Il nipote del vescovo Centini sperava ardentemente che lo zio salisse al trono papale e avendo interrogato un negromante che gli aveva predetto il pontificato per Centini alla morte di Urbano VIII, si ritirò nella villa di Spinetoli, inziando una serie di pratiche magiche per ottenere la morte del papa, valendosi anche della collaborazione di tre frati,
tali magie si protrassero per due anni
finchè tutto fu scoperto dal Sant’Uffizio:
Il nipote fu decapitato e i frati impiccati.

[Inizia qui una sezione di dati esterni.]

(** * Development watch supervisor (ci/dev/watch.ts)

    A shallow embedding of [Watcher.watch]: the supervisor state (the
    [server] slot and the listener registrations made by [on] and
    [onLine]), the effects it performs on the outside world, recorded in
    order, and its reactions to the events Node delivers to it. *)

From Stdlib Require Import String Ascii List ZArith Bool Lia.
Import ListNotations.
Open Scope string_scope.

(** ** Strings *)

(** [String.prototype.includes]: [includes s t] is [s.includes(t)]. *)
Fixpoint includes (s t : string) : bool :=
  prefix t s ||
  match s with
  | EmptyString => false
  | String _ s' => includes s' t
  end.

(** The text [console.log] writes for string arguments: the arguments
    separated by one space, followed by a newline. *)
Definition newline : string := String "010"%char EmptyString.

Definition console_text (args : list string) : string :=
  String.concat " " args ++ newline.

(** ** Child processes, emitters and listeners *)

(** The [ChildProcess] objects of [watch]: the four constants and the
    objects returned by [cp.fork], numbered in creation order. *)
Inductive handle :=
| Vscode
| VscodeWebExtensions
| Tsc
| Plugin
| Forked (n : nat).

Definition handle_eqb (a b : handle) : bool :=
  match a, b with
  | Vscode, Vscode => true
  | VscodeWebExtensions, VscodeWebExtensions => true
  | Tsc, Tsc => true
  | Plugin, Plugin => true
  | Forked n, Forked m => Nat.eqb n m
  | _, _ => false
  end.

(** The event emitters listeners are registered on: [process], a child
    process object, and the stderr and stdout streams of a child. *)
Inductive emitter :=
| Process
| Child (h : handle)
| Stderr (h : handle)
| Stdout (h : handle).

Definition emitter_eqb (a b : emitter) : bool :=
  match a, b with
  | Process, Process => true
  | Child h, Child k => handle_eqb h k
  | Stderr h, Stderr k => handle_eqb h k
  | Stdout h, Stdout k => handle_eqb h k
  | _, _ => false
  end.

Inductive signal := SIGINT | SIGTERM.

(** Event names: a signal name on [process], ["exit"] on a child process,
    ["data"] on a stream. *)
Inductive evname := Sig (s : signal) | EvExit | EvData.

Definition evname_eqb (a b : evname) : bool :=
  match a, b with
  | Sig SIGINT, Sig SIGINT | Sig SIGTERM, Sig SIGTERM => true
  | EvExit, EvExit | EvData, EvData => true
  | _, _ => false
  end.

(** The three callbacks given to [onLine]. *)
Inductive line_callback := VscodeLine | TscLine | PluginLine.

(** The closures registered as listeners. *)
Inductive listener :=
| SignalCleanup                    (* () => cleanup() *)
| ExitCleanup (message : string)   (* (code) => { Watcher.log(message); cleanup(code) } *)
| ServerExited (s : handle)        (* () => console.log(`[server] process ${s.pid} exited`) *)
| ForwardStderr                    (* (d) => process.stderr.write(d) *)
| LineReader (cb : line_callback). (* onLine(proc, cb) *)

(** The arguments an emitter passes to its listeners. *)
Inductive args :=
| NoArgs
| ExitArgs (code : option Z)
| DataArgs (d : string)
| LineArgs (line original : string).

(** ** Effects on the outside world *)

Inductive effect :=
| Spawn (h : handle) (command : string) (argv : list string) (cwd : string)
| Fork (h : handle) (modulePath : string) (argv : list string)
| Kill (h : handle)
| RemoveAllListeners (h : handle)
| StdoutWrite (text : string)
| ConsoleLog (argv : list string)
| StderrWrite (d : string)
| ProcessExit (code : Z).

(** What an effect writes to the supervisor's standard output. *)
Definition stdout_text (e : effect) : option string :=
  match e with
  | StdoutWrite text => Some text
  | ConsoleLog a => Some (console_text a)
  | _ => None
  end.
(** * Martini: request context dispatch and return-value handling

    A shallow embedding of [martini.go] (the [Martini] application value,
    the per-request [context], its [handler] / [Next] / [Written] / [run]
    methods and [createContext]) and of [return_handler.go]
    ([defaultReturnHandler], [isByteSlice], [canDeref]).

    Handlers are Go closures.  They are embedded as straight-line programs
    over the operations a handler can perform on the services it receives:
    observable work, [c.Next()], writes to the response writer, mapping a
    service on the request container, and panicking.  A ghost [trace]
    records what happened in which order. *)

From Stdlib Require Import ZArith Lia.
From Stdlib Require Import Strings.String Strings.Byte Sorting.Sorted.
From stdpp Require Import gmap strings list fin_maps.

Local Open Scope Z_scope.

(** ** Package [reflect] (Go standard library): the part the code uses *)

Module reflect.

Inductive Kind :=
| Invalid | Bool | Int | Int64 | Uint8 | Float64
| String | Slice | Ptr | Interface | Struct | Map | Func.

Definition Kind_eqb (a b : Kind) : bool :=
  match a, b with
  | Invalid, Invalid | Bool, Bool | Int, Int | Int64, Int64
  | Uint8, Uint8 | Float64, Float64 | String, String | Slice, Slice
  | Ptr, Ptr | Interface, Interface | Struct, Struct | Map, Map
  | Func, Func => true
  | _, _ => false
  end.

(** Kinds of values that the return handler only ever prints by type. *)
Inductive PlainKind := PBool | PInt64 | PUint8 | PFloat64 | PStruct | PMap | PFunc.

Definition kind_of_plain (p : PlainKind) : Kind :=
  match p with
  | PBool => Bool | PInt64 => Int64 | PUint8 => Uint8 | PFloat64 => Float64
  | PStruct => Struct | PMap => Map | PFunc => Func
  end.

(** Element kinds of slices other than [[]byte]. *)
Inductive ElemKind := EBool | EInt | EInt64 | EString | EStruct | EPtr.

Definition kind_of_elem (e : ElemKind) : Kind :=
  match e with
  | EBool => Bool | EInt => Int | EInt64 => Int64 | EString => String
  | EStruct => Struct | EPtr => Ptr
  end.

(** A [reflect.Value].  [Zero] is the zero Value ([reflect.Value{}], what
    [var v reflect.Value] declares).  A nil pointer or nil interface has
    [Zero] as its target.  [ty] is the printed name of the value's type. *)
Inductive Value :=
| Zero
| OfInt (n : Z)
| OfString (s : string)
| OfBytes (b : list byte)
| OfPtr (ty : string) (target : Value)
| OfInterface (ty : string) (dyn : Value)
| OfSlice (elem : ElemKind) (ty : string)
| OfPlain (k : PlainKind) (ty : string).

Definition kind (v : Value) : Kind :=
  match v with
  | Zero => Invalid
  | OfInt _ => Int
  | OfString _ => String
  | OfBytes _ => Slice
  | OfPtr _ _ => Ptr
  | OfInterface _ _ => Interface
  | OfSlice _ _ => Slice
  | OfPlain k _ => kind_of_plain k
  end.

(** [v.Type().Elem().Kind()], asked of slices only. *)
Definition elem_kind (v : Value) : Kind :=
  match v with
  | OfBytes _ => Uint8
  | OfSlice e _ => kind_of_elem e
  | _ => Invalid
  end.

(** [v.Type().String()]. *)
Definition type_name (v : Value) : string :=
  match v with
  | Zero => "invalid"
  | OfInt _ => "int"
  | OfString _ => "string"
  | OfBytes _ => "[]uint8"
  | OfPtr ty _ | OfInterface ty _ | OfSlice _ ty | OfPlain _ ty => ty
  end.

(** [v.Elem()]: the value an interface holds or a pointer points to; the
    zero Value for nil.  Only called under [canDeref]. *)
Definition Elem (v : Value) : Value :=
  match v with
  | OfPtr _ t | OfInterface _ t => t
  | _ => Zero
  end.

(** [v.String()] does not panic on other kinds: it returns the string of
    a String value and ["<T Value>"] for a value of any other type [T],
    ["<invalid Value>"] for the zero Value. *)
Definition String_ (v : Value) : string :=
  match v with
  | OfString s => s
  | _ => "<" +:+ type_name v +:+ " Value>"
  end.

(** [v.Bytes()], called under [isByteSlice] only. *)
Definition Bytes (v : Value) : list byte :=
  match v with
  | OfBytes b => b
  | _ => []
  end.

(** [v.Int()], called on values of kind [Int] only. *)
Definition Int_ (v : Value) : Z :=
  match v with
  | OfInt n => n
  | _ => 0
  end.

End reflect.

(** [[]byte(s)]: the bytes of a Go string. *)
Definition bytes_of_string (s : string) : list byte := list_byte_of_string s.

(** ** The response writer *)

(** One call made on an [http.ResponseWriter]. *)
Inductive SinkCall :=
| CallWriteHeader (code : Z)
| CallWrite (b : list byte).

(** Modelled from the spec: the decorated response writer
    ([ResponseWriter], [NewResponseWriter] of response_writer.go, which is
    not among the sources).  The spec fixes its boundary only: a write
    destination with the standard write and status operations and a
    monotonic "written" signal.  The model keeps the calls received, oldest
    first, over the writer it decorates; it reports "written" once it has
    received any. *)
Record ResponseWriter := mkResponseWriter {
  underlying : string;
  calls : list SinkCall
}.

Definition NewResponseWriter (res : string) : ResponseWriter :=
  {| underlying := res; calls := [] |}.

Definition rw_Written (rw : ResponseWriter) : bool :=
  match calls rw with [] => false | _ :: _ => true end.

Definition rw_WriteHeader (code : Z) (rw : ResponseWriter) : ResponseWriter :=
  {| underlying := underlying rw; calls := calls rw ++ [CallWriteHeader code] |}.

Definition rw_Write (b : list byte) (rw : ResponseWriter) : ResponseWriter :=
  {| underlying := underlying rw; calls := calls rw ++ [CallWrite b] |}.

(** ** Services and the injector *)

Record Request := mkRequest { Method : string; Path : string }.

Nel frattempo Ottavio Costa, Pompeo Compagnoni, Francesco Ricci e Cesare Firmani membri del consiglio comunale maceratese frequentavano con troppa assiduità il monastero di santa Caterina, per questo Centini fu costretto a porre a guardia dei monasteri femminili degli sbirri vescovili, fresco era il ricordo dello scandalo accaduto a Roma dove la maceratese suor Fabia Alaleona nel monastero di Montecitorio aveva nascosto dentro un cassone il suo amante, morto così soffocato.”
Di chi è l’articolo? Chiedo per sapere con chi complimentarsi: giusto di toni e di modi, e pienamente condivisibile. La chiesa è veramente bella: non ci sono altri aggettivi possibili. Anche la cerimonia di consacrazione è stata splendida, solenne e intensa, pienamente partecipata dalla prima all’ultima fila. Sì, San Giovanni è nel cuore dei maceratesi. E’ sempre stata un po’ la vera cattedrale, sebbene il Duomo porti il nome di San Giuliano e abbia la titolarità. San Giovanni è proprio nel cuore del centro storico: per noi che ci siamo cresciuti evoca la nostra storia, la nostra gente. Ma rimessa a nuovo, così com’era in origine, diventerà senz’altro anche una tappa irrinunciabile per i turisti, oltre che la casa della nostra tradizione migliore.